The SkillsU program is an adult education program that also helps people who are working to obtain their GED get into the workforce. Elliott said participants will be employed and getting their GED at the same time.
The board recognized Kelli Chaney, head of the college’s workforce program who was recently hired as president of a college in Tennessee.
“So, we’re sad to see her go, but we’re proud of her and all that she’s accomplished,” Dr. Zylka said.
Chaney talked about the Digital Careers Now program, for which BSCTC, Southeast Community & Technical College and Hazard Community & Technical College received a $3.5 million grant from the Appalachian Regional Commission. The program is geared to train people for remote jobs in healthcare, information technology and other careers.
Several other programs were also highlighted, including the college’s CDL truck driving program, which Zylka said had a 100 percent pass rate.
Zylka also praised student services staff for reducing the college’s default rates.
She explained that community colleges risk losing federal funding if they have a default rate of 30 percent or more for three years or more. She reported that Southeast Community & Technical College “was in that position” but got assistance from US Senator Mitch McConnell “so that the school wouldn’t close down.”
She said BSCTC’s default rate at has been “hovering” at 28 and 29 percent, and she challenged student services staff to get it under 25 percent.
The default rate is now 24.3 percent, she reported, saying, “A lot of hard work went into it; a lot of attention was paid to it.”
Board members commended the effort.
During the meeting, John Herald, dean of IT and facilities, talked about a consulting group that evaluated emergency and utilities services at the college. He reported BSCTC could save $406,000 annually to make energy efficiency improvements that include upgrades to lighting, HVAC and other areas at all campuses. As part of the project, solar panels will be installed on the Johnson Building on the Prestonsburg campus, he said. BSCTC will use the savings it realizes from the program to repay a $5 million loan over a 14-year period, he said.
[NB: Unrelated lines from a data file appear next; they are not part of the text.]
(* ===== verification/HandlerSpec.v ===== *)
(** * What a handler table promises

    [handlers t] is the table as a map from commands to functions with their arguments and
    flags.  Any history of registrations, removals, hooks and dispatches runs as on that
    map, and every dispatch makes the calls the hooks and the map ask for, in order. *)

From S2P Require Import Prelude Common Bytes Keyed Links Chains Handler.

(** ** Representation *)

Definition target (n : qd_handler_node) : Z * Z * Z := (n_handler n, n_arg n, n_flags n).
Definition handlers (t : qd_handler_table) : gmap Z (Z * Z * Z) := keyed n_cmd target (nodes t).

Record table_rep (t : qd_handler_table) (B : nat -> list Z) : Prop := {
  tr_len : length (buckets t) = 64%nat;
  tr_chain : forall i p, buckets t !! i = Some p -> chain n_next (nodes t) p (B i);
  tr_nodup : forall i, NoDup (B i);
  tr_in : forall i a, (i < 64)%nat -> a ∈ B i <-> exists n, nodes t !! a = Some n /\ bucket (n_cmd n) = i;
  tr_keys : keys_distinct n_cmd (nodes t);
  tr_num : num_handlers t = Z.of_nat (size (nodes t))
}.

Lemma bucket_lt cmd : (bucket cmd < 64)%nat.
Proof.
  unfold bucket, handler_hash. pose proof (Z.mod_pos_bound (u32 (cmd * 2654435761)) QD_HANDLER_HASH_SIZE ltac:(done)) as H.
  change QD_HANDLER_HASH_SIZE with 64 in *. lia.
Qed.

Lemma table_create_rep t : qd_handler_table_create true = Some t -> table_rep t (fun _ => []).
Proof.
  intros [= <-]. constructor; try done.
  - intros i p Hp. unfold buckets, zeros in Hp. apply lookup_replicate in Hp as [-> _]. done.
  - intros i. apply NoDup_nil_2.
  - intros i a _. split; [by intros ?%not_elem_of_nil|]. intros (n & Hn & _). cbn in Hn. by rewrite lookup_empty in Hn.
Qed.

Section rep.
Context (t : qd_handler_table) (B : nat -> list Z) (Hr : table_rep t B).

Lemma bucket_head cmd : exists p, buckets t !! bucket cmd = Some p.
Proof. apply lookup_lt_is_Some_2. rewrite (tr_len _ _ Hr). apply bucket_lt. Qed.

Lemma bucket_fuel i : (i < 64)%nat -> (length (B i) < chain_fuel t)%nat.
Proof.
  intros Hi. unfold chain_fuel. pose proof (nodup_size (nodes t) (B i) (tr_nodup _ _ Hr i)) as H.
  assert (length (B i) <= size (nodes t))%nat; [|lia]. apply H. intros p (n & Hn & _)%(tr_in _ _ Hr); [by exists n|done].
Qed.

Lemma in_bucket a n : nodes t !! a = Some n -> a ∈ B (bucket (n_cmd n)).
Proof. intros Hn. apply (tr_in _ _ Hr); [apply bucket_lt|]. by exists n. Qed.

Lemma handlers_size : size (handlers t) = size (nodes t).
Proof. apply keyed_size, (tr_keys _ _ Hr). Qed.

Lemma find_handler_spec cmd :
  exists r, find_handler t cmd = Ok r /\
    match r with
    | Some a => exists n, nodes t !! a = Some n /\ n_cmd n = cmd /\ handlers t !! cmd = Some (target n)
    | None => handlers t !! cmd = None
    end.
Proof.
  destruct (bucket_head cmd) as [p Hp]. unfold find_handler. rewrite Hp. cbn [of_option obind].
  rewrite (walk_run _ _ _ _ _ _ (tr_chain _ _ Hr _ _ Hp) (bucket_fuel _ (bucket_lt cmd))). eexists. split; [done|].
  pose proof (first_in_spec (nodes t) (is_cmd cmd) (B (bucket cmd))) as H. destruct (first_in _ _ _) as [a|].
  - destruct H as (_ & n & Hn & Hc%Z.eqb_eq). exists n. split; [done|]. split; [done|]. apply (keyed_lookup _ _ _ _ _ (tr_keys _ _ Hr)). by exists a, n.
  - apply (keyed_none _ _ _ _ (tr_keys _ _ Hr)). intros a n Hn Hc. specialize (H a n). unfold is_cmd in H. rewrite Hc, Z.eqb_refl in H.
    discriminate H; [|done]. rewrite <- Hc. by apply in_bucket.
Qed.

(** A change of a node that keeps its command and its link. *)
Lemma rep_node a n n' : nodes t !! a = Some n -> n_cmd n' = n_cmd n -> n_next n' = n_next n ->
  table_rep (set_nodes (<[a := n']> (nodes t)) (buckets t) (num_handlers t) t) B.
Proof.
  intros Hn Hc Hx. destruct Hr as [R1 R2 R3 R4 R5 R6]. constructor; cbn [buckets nodes num_handlers set_nodes]; try done.
  - intros i p Hp. eapply chain_same; [|by apply R2]. intros u x _ Hu. destruct (decide (u = a)) as [->|Hne].
    + exists n'. rewrite lookup_insert_eq. simplify_eq. done.
    + exists x. by rewrite lookup_insert_ne.
  - intros i b Hi. rewrite R4 by done. destruct (decide (b = a)) as [->|Hne]; [rewrite lookup_insert_eq|by rewrite lookup_insert_ne].
    split; intros (x & Hx' & Hb); simplify_eq; eexists; (split; [done|]); by rewrite ?Hc in *.
  - apply keys_insert; [done|]. intros b y Hy E. apply (R5 b a y n); try done. congruence.
  - rewrite R6. f_equal. by rewrite map_size_insert_Some by by exists n.
Qed.
End rep.

(** ** Registration and removal *)

Definition alloc_new (alloc : gmap Z qd_handler_node -> option Z) : Prop := forall h a, alloc h = Some a -> a <> 0 /\ h !! a = None.

(** The map after a registration. *)
Definition spec_register (mem : bool) (cmd fn arg fl : Z) (m : gmap Z (Z * Z * Z)) : Z * gmap Z (Z * Z * Z) :=
  if fn =? 0 then (QD_ERR_INVAL, m) else
  if QD_HANDLER_MAX_ENTRIES <=? Z.of_nat (size m) then (QD_ERR_NOMEM, m) else
  if bool_decide (is_Some (m !! cmd)) || mem then (QD_OK, <[cmd := (fn, arg, fl)]> m) else (QD_ERR_NOMEM, m).

(** What stays when the nodes change. *)
Definition same_rest (t t' : qd_handler_table) : Prop := t' = set_nodes (nodes t') (buckets t') (num_handlers t') t.

Lemma register_spec alloc t B cmd fn arg fl : table_rep t B -> alloc_new alloc ->
  exists t' B', qd_handler_register_fn alloc t cmd fn arg fl = Ok ((spec_register (bool_decide (is_Some (alloc (nodes t)))) cmd fn arg fl (handlers t)).1, t') /\
    table_rep t' B' /\ handlers t' = (spec_register (bool_decide (is_Some (alloc (nodes t)))) cmd fn arg fl (handlers t)).2 /\ same_rest t t'.
Proof.
  intros Hr Hal. unfold qd_handler_register_fn, spec_register. assert (same_rest t t) as Hself by by destruct t.
  destruct (fn =? 0); [by exists t, B|]. rewrite (tr_num _ _ Hr). rewrite (handlers_size t B Hr).
  destruct (_ <=? _); [by exists t, B|]. destruct (find_handler_spec t B Hr cmd) as ([a|] & -> & H); cbn [obind].
  - destruct H as (n & Hn & Hc & ->). rewrite Hn. cbn [of_option obind is_Some]. rewrite bool_decide_eq_true_2 by by eexists. cbn [orb fst snd].
    pose proof (rep_node t B Hr a n (set_target fn arg fl n) Hn eq_refl eq_refl) as Hr'. rewrite (tr_num _ _ Hr) in Hr'.
    eexists _, B. split; [done|]. split; [exact Hr'|]. split; [|done]. rewrite <- Hc. change (n_cmd n) with (n_cmd (set_target fn arg fl n)).
    apply (keyed_insert n_cmd target (nodes t) a (set_target fn arg fl n)); [apply (tr_keys _ _ Hr)|apply (tr_keys _ _ Hr')|]. intros y Hy. by simplify_eq.
  - rewrite H, bool_decide_eq_false_2 by (by intros [? ?]). cbn [orb]. destruct (alloc (nodes t)) as [a|] eqn:Ea; [|rewrite bool_decide_eq_false_2 by (by intros [? ?]); by exists t, B].
    rewrite bool_decide_eq_true_2 by by eexists. destruct (Hal _ _ Ea) as [Ha0 Ha]. destruct (bucket_head t B Hr cmd) as [p Hp]. rewrite Hp. cbn [of_option obind fst snd].
    set (n := mkNode cmd fn arg fl 0 p 0 0 0). pose proof Hr as [R1 R2 R3 R4 R5 R6]. pose proof (proj1 (keyed_none _ _ _ _ R5) H) as Hno.
    assert (keys_distinct n_cmd (<[a := n]> (nodes t))) as Hk by (apply keys_insert; [done|]; intros b y Hy E; by destruct (Hno b y Hy)).
    assert (forall i, (i < 64)%nat -> a ∉ B i) as HaB by (intros i Hi (x & Hx & _)%R4; [congruence|done]).
    eexists _, (fun i => if decide (i = bucket cmd) then a :: B i else B i). split; [done|]. split; [|split; [|done]].
    + constructor; cbn [buckets nodes num_handlers set_nodes]; [by rewrite length_insert| | | |done|].
      * intros i q Hq. assert (i < 64)%nat as Hi by (rewrite <- R1, <- (length_insert (buckets t) (bucket cmd) a); by eapply lookup_lt_Some).
        assert (forall q, chain n_next (nodes t) q (B i) -> chain n_next (<[a := n]> (nodes t)) q (B i)) as Hfr.
        { intros q' Hc. eapply links_frame; [|exact Hc]. intros u Hu. rewrite lookup_insert_ne; [done|]. intros ->. by apply (HaB i Hi). }
        destruct (decide (i = bucket cmd)) as [->|Hne].
        -- rewrite list_lookup_insert_eq in Hq by (rewrite R1; apply bucket_lt). injection Hq as <-. split; [done|]. split; [done|]. exists n. split; [apply lookup_insert_eq|]. by apply Hfr, R2.
        -- rewrite list_lookup_insert_ne in Hq by congruence. by apply Hfr, R2.
      * intros i. destruct (decide _) as [->|]; [|done]. constructor; [apply HaB, bucket_lt|done].
      * intros i b Hi. destruct (decide (b = a)) as [->|Hne].
        -- rewrite lookup_insert_eq. destruct (decide (i = bucket cmd)) as [->|Hb]; [split; [intros _; by exists n|intros _; left]|].
           split; [intros Hin; by destruct (HaB i Hi)|]. intros (x & [= <-] & Hx). by destruct Hb.
        -- rewrite lookup_insert_ne by done. rewrite <- R4 by done. destruct (decide (i = bucket cmd)); [|done]. rewrite elem_of_cons. tauto.
      * rewrite map_size_insert_None by done. lia.
    + change cmd with (n_cmd n). change (fn, arg, fl) with (target n). apply (keyed_insert n_cmd target (nodes t) a n); [done|done|]. intros y Hy. congruence.
Qed.

Lemma split_at_cmd t B cmd a n : table_rep t B -> nodes t !! a = Some n -> n_cmd n = cmd ->
  exists l1 l2, B (bucket cmd) = l1 ++ a :: l2 /\ forall u y, u ∈ l1 -> nodes t !! u = Some y -> is_cmd cmd y = false.
Proof.
  intros Hr Hn Hc. destruct (list_elem_of_split (B (bucket cmd)) a) as (l1 & l2 & E); [rewrite <- Hc; by apply (in_bucket t B Hr)|].
  exists l1, l2. split; [done|]. intros u y Hu Hy. apply Z.eqb_neq. intros Hcy. pose proof (tr_nodup _ _ Hr (bucket cmd)) as Hnd. rewrite E in Hnd.
  apply NoDup_app in Hnd as (_ & Hd & _). apply (Hd u Hu). rewrite (tr_keys _ _ Hr u a y n Hy Hn ltac:(congruence)). left.
Qed.

(** Taking a node out of its chain leaves the commands and targets. *)
Lemma unlinked_nodes (h h' : gmap Z qd_handler_node) (l1 : list Z) :
  (forall a, h' !! a = h !! a \/ (a ∈ l1 /\ exists y n, h !! a = Some y /\ h' !! a = Some (set_n_next n y))) ->
  keyed_same n_cmd target h h'.
Proof.
  intros Hd b. destruct (Hd b) as [->|(_ & y & n & -> & ->)]; [by destruct (h !! b)|done].
Qed.

Lemma unregister_spec t B cmd : table_rep t B ->
  exists t' B', qd_handler_unregister t cmd = Ok (match handlers t !! cmd with Some _ => QD_OK | None => QD_ERR_NOENT end, t') /\
    table_rep t' B' /\ handlers t' = delete cmd (handlers t) /\ same_rest t t'.
Proof.
  intros Hr. unfold qd_handler_unregister. destruct (bucket_head t B Hr cmd) as [p Hp]. rewrite Hp. cbn [of_option obind].
  pose proof (tr_chain _ _ Hr _ _ Hp) as Hch. pose proof (bucket_fuel t B Hr _ (bucket_lt cmd)) as Hfu. pose proof Hr as [R1 R2 R3 R4 R5 R6].
  destruct (find_handler_spec t B Hr cmd) as ([a|] & _ & H).
  - destruct H as (n & Hn & Hc & ->). destruct (split_at_cmd t B cmd a n Hr Hn Hc) as (l1 & l2 & EB & Hno). rewrite EB, length_app in *.
    pose proof (R3 (bucket cmd)) as Hnd. rewrite EB in Hnd.
    destruct (unlink_spec n_next set_n_next (fun _ => is_cmd cmd) (nodes t) p a n l1 l2 (chain_fuel t) ltac:(done) Hch Hnd ltac:(lia) Hn ltac:(by apply Z.eqb_eq) Hno)
      as (h & p' & -> & Hch' & Hd). cbn [obind]. pose proof (unlinked_nodes _ _ _ Hd) as He.
    pose proof (keys_ext _ _ _ _ R5 He) as Hk.
    destruct (nodup_middle _ _ _ Hnd) as [Hnd' Hna].
    assert (exists n0, h !! a = Some n0 /\ n_cmd n0 = cmd) as (n0 & Hn0 & Hc0).
    { specialize (He a). rewrite Hn in He. destruct (h !! a) as [x|]; [|done]. exists x. destruct He as [-> _]. done. }
    eexists _, (fun i => if decide (i = bucket cmd) then l1 ++ l2 else B i). split; [done|]. split; [|split; [|done]].
    + constructor; cbn [buckets nodes num_handlers set_nodes]; [by rewrite length_insert| | | |by apply keys_delete|].
      * intros i q Hq. destruct (decide (i = bucket cmd)) as [->|Hne].
        -- rewrite list_lookup_insert_eq in Hq by (rewrite R1; apply bucket_lt). injection Hq as <-. eapply links_frame; [|exact Hch'].
           intros u Hu. rewrite lookup_delete_ne; [done|]. by intros ->.
        -- rewrite list_lookup_insert_ne in Hq by congruence. assert (i < 64)%nat as Hi by (rewrite <- R1; by eapply lookup_lt_Some).
           eapply links_frame; [|by apply R2]. intros u Hu. pose proof (proj1 (R4 i u Hi) Hu) as (x & Hx & Hbx).
           assert (u <> a) as Hua by (intros ->; rewrite Hx in Hn; simplify_eq). rewrite lookup_delete_ne by done.
           destruct (Hd u) as [->|(Hin & _)]; [done|]. destruct Hne.
           assert (u ∈ B (bucket cmd)) as (z & Hz & Hbz)%R4 by (by (rewrite EB; apply elem_of_app; left) || apply bucket_lt); [congruence|apply bucket_lt].
      * intros i. by destruct (decide (i = bucket cmd)).
      * intros i b Hi. destruct (decide (b = a)) as [->|Hne].
        -- rewrite lookup_delete_eq. split; [|by intros (? & ? & _)]. destruct (decide (i = bucket cmd)) as [->|Hb]; [done|].
           intros Hin. apply R4 in Hin as (x & Hx & Hbx); [|done]. simplify_eq.
        -- rewrite lookup_delete_ne by done. assert (b ∈ (if decide (i = bucket cmd) then l1 ++ l2 else B i) <-> b ∈ B i) as ->.
           { destruct (decide (i = bucket cmd)) as [->|]; [|done]. rewrite EB, !elem_of_app, elem_of_cons. tauto. }
           rewrite R4 by done. specialize (He b). destruct (nodes t !! b) as [x|], (h !! b) as [y|]; try done.
           destruct He as [He _]. split; intros (z & [= <-] & Hz); eexists; (split; [done|]); congruence.
      * rewrite map_size_delete_Some by by exists n0. assert (size h = size (nodes t)) as -> by (by rewrite <- !size_dom, (keyed_same_dom _ _ _ _ He)).
        assert (size (nodes t) <> 0%nat) by (apply map_size_non_empty_iff; intros E; by rewrite E, lookup_empty in Hn). lia.
    + unfold handlers at 1. cbn [nodes set_nodes]. rewrite (keyed_delete n_cmd target h a n0 Hk Hn0), Hc0. f_equal. by apply keyed_ext.
  - rewrite H. rewrite (unlink_none n_next set_n_next (fun _ => is_cmd cmd) (nodes t) p (B (bucket cmd)) (chain_fuel t) None p Hch); [|..|done].
    + cbn [obind]. exists t, B. split; [done|]. split; [done|]. split; [|by destruct t]. by rewrite delete_id.
    + intros u y _ Hy. apply Z.eqb_neq. by apply (proj1 (keyed_none _ _ _ _ R5) H u y).
Qed.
Meek presented a financial report, detailing the college’s unrestricted fund balance — highlighting funds used for operations at BSCTC.
The report shows the college gained 60 percent of the revenue it has budgeted for the 2019 fiscal year and spent about 42 percent of it. The balance was more than $21.8 million as of Nov. 30, Meek reported, and the college has received more than $13.7 million in revenues and spent about $8.8 million.
“I think we are on target. We’re doing well,” she said. She expressed concern about a decrease of about $600,000 in fall tuition revenue, saying that it’s too early to tell what the enrollment in spring will be.
Meek also reported that the college has about $2.4 million in it’s prior year fund, and officials spent more than $435,000 of those funds to address some non-recurring instructional needs that were not addressed in the BSCTC budget.
Explaining how the college determines its funding priorities, Zylka said “money’s still tight,” and talked about how officials are looking at the how population declines and outmigration in the region could impact enrollment. She said programs like SkillsU will help address the issue, as well as other programs the college offers.
Zylka presented a request to the board of regents this week to get approval to name the new technology center in Pikeville in honor of Congressman Harold “Hal” Rogers. She said a ceremony probably won’t be held until Feb. or March, depending on Rogers’ schedule.
Johnson County resident Kayla Rice, who works in the college’s admissions and records department, was sworn in as a new board member at the meeting. Philip Elswick was re-elected as chair; Karen Sellers was elected as vice chair and Lisa Kirk was elected as secretary.